Since the 24-cell is self-dual, its matrix is identical to its 180 degree rotation.

Symmetries, root systems, and tessellations

The 24 vertices of the 24-cell (red nodes), and of its dual (yellow nodes), represent the 48 root vectors of the F4 group, as shown in this F4 Coxeter plane projection

The 24 root vectors of the D4 root system of the simple Lie group SO(8) form the vertices of a 24-cell. The vertices can be seen in 3 hyperplanes,[x] with the 6 vertices of an octahedron cell on each of the outer hyperplanes and 12 vertices of a cuboctahedron on a central hyperplane. These vertices, combined with the 8 vertices of the 16-cell, represent the 32 root vectors of the B4 and C4 simple Lie groups.

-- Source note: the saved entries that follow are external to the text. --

Definition parses (v : json) : Prop :=
  starts (print v) ∧
  ∀ fuel rest, (String.length (print v) < fuel)%nat → ends rest →
    json_value fuel (print v +:+ rest) = Some (v, rest).

Lemma skip_space_starts s : starts s → ∀ rest, skip_space (s +:+ rest) = s +:+ rest.
Proof.
  destruct s as [|c s]; [done|]. intros (Hs & _) rest. simpl. unfold is_space in Hs.
  simpl in Hs. by rewrite Hs.
Qed.

Lemma parses_str s : parses (JStr s).
Proof.
  split; [done|]. intros [|fuel] rest Hf _; [simpl in Hf; lia|].
  cbn [print json_value]. rewrite skip_space_starts by done.
  change (enc_string s +:+ rest) with (String dquote ((enc_chars s +:+ String dquote "") +:+ rest)).
  cbv beta iota. rewrite decide_True by done.
  change (String dquote (_ +:+ rest)) with (enc_string s +:+ rest).
  by rewrite json_enc_string.
Qed.

(** ** Numbers *)

Fixpoint str_forall (f : ascii → bool) (s : string) : bool :=
  match s with String c s' => f c && str_forall f s' | EmptyString => true end.

Lemma span_all f s rest :
  str_forall f s = true → match rest with String c _ => f c = false | _ => True end →
  span f (s +:+ rest) = (s, rest).
Proof.
  intros Hs Hr. induction s as [|c s IH]; simpl in *.
  - destruct rest as [|c r]; simpl; [done|]. by rewrite Hr.
  - apply andb_prop in Hs as [Hc Hs]. rewrite Hc. by rewrite IH.
Qed.

Lemma str_forall_mono (f g : ascii → bool) s :
  (∀ c, f c = true → g c = true) → str_forall f s = true → str_forall g s = true.
Proof.
  intros Hfg. induction s as [|c s IH]; simpl; [done|].
  intros [? ?]%andb_prop. apply andb_true_intro. auto.
Qed.

Lemma digit_num c : is_digit c = true → num_char c = true.
Proof. unfold is_digit, num_char. by intros ->. Qed.
(* ===== verification/MrTiming.v ===== *)
(** * mrapps/mtiming.go and rtiming.go: counting workers that run at once

    Both plugins call [nparallel]: a worker writes a file with its process
    number in its name, lists the directory, probes the process of each
    such name with a signal, sleeps for a second, removes its file and
    reports how many of the processes lived.  The workers are processes on
    a common directory that start, die and interleave between these system
    calls, also between the listing and the probes; [Readdirnames] itself
    takes the directory as it is at one moment, in any order. *)

From Stdlib Require Import Ascii.
From S2P Require Import Prelude Json MrCoordinator MrWorker MrApps MrJob Daemon.

(** ** fmt.Sscanf(name, "mr-worker-<phase>-%d", &xpid) *)

Fixpoint scan_digits (acc : Z) (any : bool) (s : string) : option Z :=
  match s with
  | String c s' =>
      match digit c with
      | Some d => scan_digits (acc * 10 + d) true s'
      | None => if any then Some acc else None
      end
  | EmptyString => if any then Some acc else None
  end.

(** [%d] skips blanks (of ASCII) and takes a sign; what follows the number
    is left. *)
Definition blank (c : ascii) : bool := bool_decide (N_of_ascii c ∈ [9%N; 11%N; 12%N; 13%N; 32%N]).
Lemma save_inv g i st :
  grp_inv g →
  let g' := mkGrpP (g_sg g) (g_srvs g)
              (match g_srvs g !! i ≫= srv_dc with
               | Some p => <[p := st]> (g_procs g) | None => g_procs g end) in
  grp_inv g' ∧ gview g' = spec_step (gview g) (GSave i st).
Proof.
  intros Hg g'. split.
  - destruct Hg as [Hwf Hl Hsq Hk Hc Hlive Hreg Hpr Hown]. constructor; simpl; try done.
    intros k t p Ht Hp. specialize (Hpr k t p Ht Hp).
    destruct (g_srvs g !! i ≫= srv_dc); [|done]. rewrite lookup_insert_is_Some.
    destruct (decide (n = p)); auto.
  - apply list_eq. intros k. unfold gview. simpl. rewrite list_lookup_fmap.
    destruct (decide (k = i)) as [->|Hne].
    + rewrite list_lookup_alter_eq, list_lookup_fmap. destruct (g_srvs g !! i) as [s|] eqn:Hs; [|done].
      simpl. unfold is_up, durable. destruct (srv_dc s) as [p|]; simpl; [|done].
      by rewrite lookup_insert_eq.
    + rewrite list_lookup_alter_ne, list_lookup_fmap by done.
      destruct (g_srvs g !! k) as [t|] eqn:Ht; [|done]. simpl. do 2 f_equal. unfold durable.
      destruct (srv_dc t) as [q|] eqn:Hq; [|done].
      destruct (g_srvs g !! i) as [s|] eqn:Hs; simpl; [|done].
      destruct (srv_dc s) as [p|] eqn:Hp; [|done]. rewrite lookup_insert_ne; [done|].
      intros ->. apply Hne. by eapply (gi_own _ Hg).
Qed.
(** [Randstring] is safe: for every length and all random bytes it
    returns exactly that many characters, all of the URL-safe alphabet;
    the padding of base64 is always cut off. *)
Theorem Randstring_correct (n : nat) (b : list Z) :
  length b = (2 * n)%nat → ∃ s, Randstring n b = Ret s ∧ length s = n ∧ Forall url_char s.
Proof.
  intros Hb. assert ((n ≤ length (EncodeToString b))%nat ∧ Forall url_char (take n (EncodeToString b))) as [Hl Hf].
  { destruct n as [|[|n]]; [split; [lia|constructor]| |].
    - destruct (EncodeToString_two b) as [H1 H2]; [lia|]. split; [lia|].
      replace 1%nat with (1 `min` 2)%nat by done. rewrite <-take_take. by apply Forall_take.
    - set (k := (2 * S (S n) / 3)%nat).
      assert (3 * k ≤ 2 * S (S n) < 3 * k + 3)%nat as Hk.
      { pose proof (Nat.div_mod (2 * S (S n)) 3). pose proof (Nat.mod_upper_bound (2 * S (S n)) 3).
        unfold k. lia. }
      destruct (EncodeToString_prefix k b) as [H1 H2]; [lia|]. split; [lia|].
      replace (S (S n)) with (S (S n) `min` (4 * k))%nat by lia. rewrite <-take_take. by apply Forall_take. }
  unfold Randstring. rewrite decide_True by done. eexists. split; [done|]. split; [|done].
  rewrite length_take. lia.
Qed.

(** [random_handles] permutes the handles, whatever is drawn. *)
Theorem random_handles_permutes {A} (kvh : list A) (draws : list nat) :
  random_handles kvh draws ≡ₚ kvh.
Proof.
  unfold random_handles. generalize 0%nat as i. revert kvh.
  induction draws as [|j draws IH]; intros sa i; simpl; [done|]. rewrite IH.
  destruct (sa !! i) as [x|] eqn:Hi; [|done]. destruct (sa !! j) as [y|] eqn:Hj; [|done].
  apply Permutation_inj. rewrite !length_insert. split; [done|].
  exists (λ k, if decide (k = i) then j else if decide (k = j) then i else k). split.
  - intros a b. repeat case_decide; congruence.
  - intros k. repeat case_decide; subst.
    + destruct (decide (i = j)) as [->|]; [rewrite list_lookup_insert_eq by (rewrite length_insert; by eapply lookup_lt_Some); congruence|].
      rewrite list_lookup_insert_ne by done. rewrite list_lookup_insert_eq by by eapply lookup_lt_Some. congruence.
    + rewrite list_lookup_insert_eq by (rewrite length_insert; by eapply lookup_lt_Some). congruence.
    + by rewrite !list_lookup_insert_ne.
Qed.

Lemma Partitioner_side_elem draws i j :
  j ∈ Partitioner_side draws i ↔
  (j < length draws)%nat ∧ Z.rem (default 0 (draws !! j)) 2 = i.
Proof.
  unfold Partitioner_side. rewrite list_elem_of_filter, elem_of_seq. naive_solver lia.
Qed.

(** A turn of the partitioner cuts the group where it was drawn: with a
    draw (a non-negative number) for every server, whatever the
    connections were before, two servers reach each other afterwards
    exactly if their draws have the same parity, and everybody counts as
    connected. *)
Theorem Partitioner_splits (clock : nat → Z) (sg : ServerGrp) (draws : list Z) :
  grp_wf sg → length draws = length (endNames sg) → Forall (λ d, 0 ≤ d) draws →
  let sg' := (Partitioner_turn clock sg draws).1 in
  ∀ i j di dj, draws !! i = Some di → draws !! j = Some dj →
    C sg' i = true ∧ (E sg' i j = true ↔ di mod 2 = dj mod 2).
Proof.
  intros Hwf Hlen Hpos sg' i j di dj Hi Hj. rewrite Forall_forall in Hpos.
  assert (∀ k d, draws !! k = Some d → Z.rem d 2 = d mod 2 ∧ 0 ≤ d mod 2 < 2) as Hmod.
  { intros k d Hk. split; [|apply Z.mod_pos_bound; lia].
    apply Z.rem_mod_nonneg; [eapply Hpos, list_elem_of_lookup_2; done|lia]. }
  assert (Partitioner_side draws 0 ++ Partitioner_side draws 1 ≡ₚ ServerGrp__all sg) as Hp.
  { apply NoDup_Permutation.
    - apply NoDup_app. split_and!; [apply NoDup_filter, NoDup_seq| |apply NoDup_filter, NoDup_seq].
      intros k [_ H0]%Partitioner_side_elem [_ H1]%Partitioner_side_elem. congruence.
    - apply NoDup_seq.
    - intros k. rewrite elem_of_app, !Partitioner_side_elem, all_in_range. unfold in_range. rewrite <-Hlen.
      split; [naive_solver|]. intros Hk. destruct (lookup_lt_is_Some_2 _ _ Hk) as [d Hd].
      rewrite Hd. simpl. destruct (Hmod k d Hd). lia. }
  assert (in_range sg i ∧ in_range sg j) as [Hri Hrj].
  { unfold in_range. rewrite <-Hlen. split; by eapply lookup_lt_Some. }
  destruct (Partition_spec sg _ _ Hwf Hp i j Hri Hrj) as [HC HE]. split; [done|].
  unfold sg', Partitioner_turn. cbn [fst]. rewrite HE, !Partitioner_side_elem, Hi, Hj. simpl.
  destruct (Hmod i di Hi), (Hmod j dj Hj). apply lookup_lt_Some in Hi, Hj. split; [intros|]; lia.
Qed.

The 48 vertices (or strictly speaking their radius vectors) of the union of the 24-cell and its dual form the root system of type F4. The 24 vertices of the original 24-cell form a root system of type D4; its size has the ratio 2:1. This is likewise true for the 24 vertices of its dual. The full symmetry group of the 24-cell is the Weyl group of F4, which is generated by reflections through the hyperplanes orthogonal to the F4 roots. This is a solvable group of order 1152. The rotational symmetry group of the 24-cell is of order 576.

Quaternionic interpretation

When interpreted as the quaternions, the F4 root lattice (which is the integral span of the vertices of the 24-cell) is closed under multiplication and is therefore a ring. This is the ring of Hurwitz integral quaternions. The vertices of the 24-cell form the group of units (i.e. the group of invertible elements) in the Hurwitz quaternion ring (this group is also known as the binary tetrahedral group). The vertices of the 24-cell are precisely the 24 Hurwitz quaternions with norm squared 1, and the vertices of the dual 24-cell are those with norm squared 2. The D4 root lattice is the dual of the F4 and is given by the subring of Hurwitz quaternions with even norm squared.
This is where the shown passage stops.